Airway-secretion mobilization and clearance is a fundamental component of chest physiotherapy. This can be accomplished through manual, mechanical or combination chest physiotherapy techniques combined with postural drainage. Children with SMA should receive manual cough assistance and/or the assistance of a mechanical insufflation/exultation device. While there are several devices available, current clinical evidence supports the use of CoughAssist.³

According to Dr. Mary K. Schroth, the University of Washington uses the following protocol for assisted coughing the combines manual and machine-assisted steps.

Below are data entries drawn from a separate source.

(** * GCAM MAC curves and building demand calibration: a shallow embedding

    Embeds [GhgMAC] (objects/emissions/source/ghg_mac.cpp) and
    [BuildingHeatCoolDmdTechnology]
    (objects/technologies/source/building_heat_cool_dmd_technology.cpp).

    Numeric model.
    - A C++ [int] is a [Z]; [/] on two ints is the truncating quotient
      [Z.quot], and a zero divisor is undefined behaviour ([IntDivByZero]).
      Periods and years are far from the 32-bit limits, overflow is not
      modelled.
    - A C++ [double] is idealised as an exact rational in canonical form
      ([Qc], Leibniz equality, computable).  A division by [0.0] leaves the
      finite reals (IEEE gives an infinity or a NaN); the model stops there
      with [NotFinite] and says nothing about what the code does next.
    - [std::auto_ptr<Curve>] is an optional location in a store of curve
      objects; dereferencing a null or dangling pointer is [NullPointer]. *)

From Stdlib Require Import ZArith QArith Qcanon String List Lia Lqa.
From stdpp Require Import base decidable option numbers strings gmap.

Local Open Scope Qc_scope.

(** ** Doubles and ints *)

Abbreviation double := Qc.

(** Implicit conversion [int -> double]. *)
Definition of_int (z : Z) : double := Qc_of_Z z.

(** [DBL_MAX] of <cfloat> for IEEE binary64: (2^53 - 1) * 2^971. *)
Definition DBL_MAX : double := Qc_of_Z ((2 ^ 53 - 1) * 2 ^ 971).

(** [std::max(a, b)] is [(a < b) ? b : a]. *)
Definition dmax (a b : double) : double := if decide (a < b) then b else a.

(** [std::min(a, b)] is [(b < a) ? b : a]. *)
Definition dmin (a b : double) : double := if decide (b < a) then b else a.

(** [std::pow(double, int)] for the exponents the code uses (positive). *)
Definition pow (b : double) (e : Z) : double := b ^ Z.to_nat e.

(** ** Faults, results and the method monad *)

Inductive fault : Type :=
  | NullPointer
  | IntDivByZero
  | NotFinite.

Inductive result (A : Type) : Type :=
  | Ok (a : A)
  | Fault (f : fault).
Arguments Ok {A} a.
Arguments Fault {A} f.

(** The levels of [ILogger] the embedded files use. *)
Inductive Level : Type := WARNING | ERROR.

Definition LogEntry : Type := Level * string.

1. CoughAssist: 4 sets of 5 breaths
2. Oral suction to remove secretions
3. Mobilize secretions manually or with a mechanical chest physiotherapy device
4. CoughAssist: 4 sets of 5 breaths
5. Oral suction to remove secretions
6. Place the child in the Trendelenburg position for postural drainage for up to 20 minutes as tolerated
7. CoughAssist: 4 sets of 5 breaths
8. Oral suction to remove secretions

Infants with SMA type I may need these chest interventions performed twice per day when not acutely ill. On the other hand, children with SMA type II may only need these chest interventions when they show signs of having retained secretions. Lastly, children with SMA type III may only need cough assistance in certain situations, such as postoperatively, or during acute illness.

References

1. Lemoine TJ, Swoboda KJ, Bratton SL, Holubkov R, Mundorff M, Srivastava R. Spinal Muscular Atrophy Type 1: Are Proactive Respiratory Interventions Associated with Longer Survival? Pediatr Crit Care Med. 2012;13(3):e161-165. doi:10.1097/PCC.0b013e3182388ad1 

2. Schroth MK. Special Considerations in the Respiratory Management of Spinal Muscular Atrophy. Pediatrics. 2009;123 Suppl 4:S245-249. doi:10.1542/peds.2008-2952K 

3. Miske LJ, Hickey EM, Kolb SM, Weiner DJ, Panitch HB. Use of the Mechanical in-Exsufflator in Pediatric Patients with Neuromuscular Disease and Impaired Cough. Chest. 2004;125(4):1406-1412.